*** Opening of INPUT FOR THIS TASK ***

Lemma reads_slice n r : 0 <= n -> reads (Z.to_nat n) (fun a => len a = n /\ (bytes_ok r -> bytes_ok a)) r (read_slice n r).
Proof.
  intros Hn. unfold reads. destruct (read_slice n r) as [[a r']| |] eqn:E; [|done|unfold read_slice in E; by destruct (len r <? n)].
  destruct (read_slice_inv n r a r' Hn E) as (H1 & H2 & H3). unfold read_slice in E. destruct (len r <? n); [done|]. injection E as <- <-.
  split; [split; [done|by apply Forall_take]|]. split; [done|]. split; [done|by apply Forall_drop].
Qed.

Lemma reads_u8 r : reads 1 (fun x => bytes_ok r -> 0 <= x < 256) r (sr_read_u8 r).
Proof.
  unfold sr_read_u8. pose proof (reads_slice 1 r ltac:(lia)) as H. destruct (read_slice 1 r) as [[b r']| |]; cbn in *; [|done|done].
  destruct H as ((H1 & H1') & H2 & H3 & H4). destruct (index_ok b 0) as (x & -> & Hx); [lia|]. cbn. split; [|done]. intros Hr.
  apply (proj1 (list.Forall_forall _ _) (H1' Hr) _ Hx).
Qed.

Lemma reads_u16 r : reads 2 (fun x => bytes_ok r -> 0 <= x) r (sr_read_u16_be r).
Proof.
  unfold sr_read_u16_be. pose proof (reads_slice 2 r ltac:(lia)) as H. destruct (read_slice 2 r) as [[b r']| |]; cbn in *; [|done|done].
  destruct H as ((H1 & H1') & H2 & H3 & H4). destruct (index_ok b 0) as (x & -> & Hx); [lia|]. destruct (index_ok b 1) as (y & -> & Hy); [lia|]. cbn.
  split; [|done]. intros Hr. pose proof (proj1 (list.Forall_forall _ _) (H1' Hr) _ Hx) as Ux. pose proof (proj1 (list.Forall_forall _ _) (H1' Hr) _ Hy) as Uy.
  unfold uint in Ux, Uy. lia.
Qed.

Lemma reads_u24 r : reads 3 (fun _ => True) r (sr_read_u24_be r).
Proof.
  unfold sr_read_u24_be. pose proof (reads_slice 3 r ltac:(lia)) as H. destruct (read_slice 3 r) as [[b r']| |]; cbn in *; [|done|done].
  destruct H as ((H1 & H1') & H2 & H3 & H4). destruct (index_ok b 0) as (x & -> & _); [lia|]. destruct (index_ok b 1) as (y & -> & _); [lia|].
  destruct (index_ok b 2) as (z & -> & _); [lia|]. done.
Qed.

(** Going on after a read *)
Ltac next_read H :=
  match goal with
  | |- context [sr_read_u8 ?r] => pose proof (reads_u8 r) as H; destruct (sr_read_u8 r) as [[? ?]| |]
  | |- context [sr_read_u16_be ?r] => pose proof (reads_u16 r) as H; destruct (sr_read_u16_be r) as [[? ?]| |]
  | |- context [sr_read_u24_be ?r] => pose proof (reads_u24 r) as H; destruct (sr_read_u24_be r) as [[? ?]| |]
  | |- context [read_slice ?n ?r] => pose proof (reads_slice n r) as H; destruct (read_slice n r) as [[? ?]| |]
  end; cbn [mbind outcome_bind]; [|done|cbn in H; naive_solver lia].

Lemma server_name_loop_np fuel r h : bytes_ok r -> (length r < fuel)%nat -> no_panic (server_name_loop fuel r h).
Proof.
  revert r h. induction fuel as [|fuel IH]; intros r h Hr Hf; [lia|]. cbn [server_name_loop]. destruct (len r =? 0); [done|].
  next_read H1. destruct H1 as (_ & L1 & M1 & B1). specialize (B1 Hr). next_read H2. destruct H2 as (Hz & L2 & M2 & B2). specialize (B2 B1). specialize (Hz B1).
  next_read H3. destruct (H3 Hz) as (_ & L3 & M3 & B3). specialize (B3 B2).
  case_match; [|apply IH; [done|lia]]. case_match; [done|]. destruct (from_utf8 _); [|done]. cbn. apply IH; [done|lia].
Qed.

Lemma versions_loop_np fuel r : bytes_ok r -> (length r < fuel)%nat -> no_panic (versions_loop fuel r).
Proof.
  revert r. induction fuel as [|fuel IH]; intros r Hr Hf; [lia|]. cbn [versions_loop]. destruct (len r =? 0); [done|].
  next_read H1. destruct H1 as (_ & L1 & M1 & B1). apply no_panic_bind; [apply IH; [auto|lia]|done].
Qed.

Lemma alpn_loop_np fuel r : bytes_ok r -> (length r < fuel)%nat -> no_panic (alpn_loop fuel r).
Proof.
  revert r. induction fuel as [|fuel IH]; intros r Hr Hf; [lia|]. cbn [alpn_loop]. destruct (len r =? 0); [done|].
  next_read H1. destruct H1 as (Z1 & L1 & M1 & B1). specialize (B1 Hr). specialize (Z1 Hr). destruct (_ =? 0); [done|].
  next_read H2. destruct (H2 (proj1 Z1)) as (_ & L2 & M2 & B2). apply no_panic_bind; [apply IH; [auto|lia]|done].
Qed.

*** Close of INPUT FOR THIS TASK ***

Search the data and copy each line containing "split".

• _YOUR RESPONSE_:
  split; [split; [done|by apply Forall_take]|]. split; [done|]. split; [done|by apply Forall_drop].
  destruct H as ((H1 & H1') & H2 & H3 & H4). destruct (index_ok b 0) as (x & -> & Hx); [lia|]. cbn. split; [|done]. intros Hr.
  split; [|done]. intros Hr. pose proof (proj1 (list.Forall_forall _ _) (H1' Hr) _ Hx) as Ux. pose proof (proj1 (list.Forall_forall _ _) (H1' Hr) _ Hy) as Uy.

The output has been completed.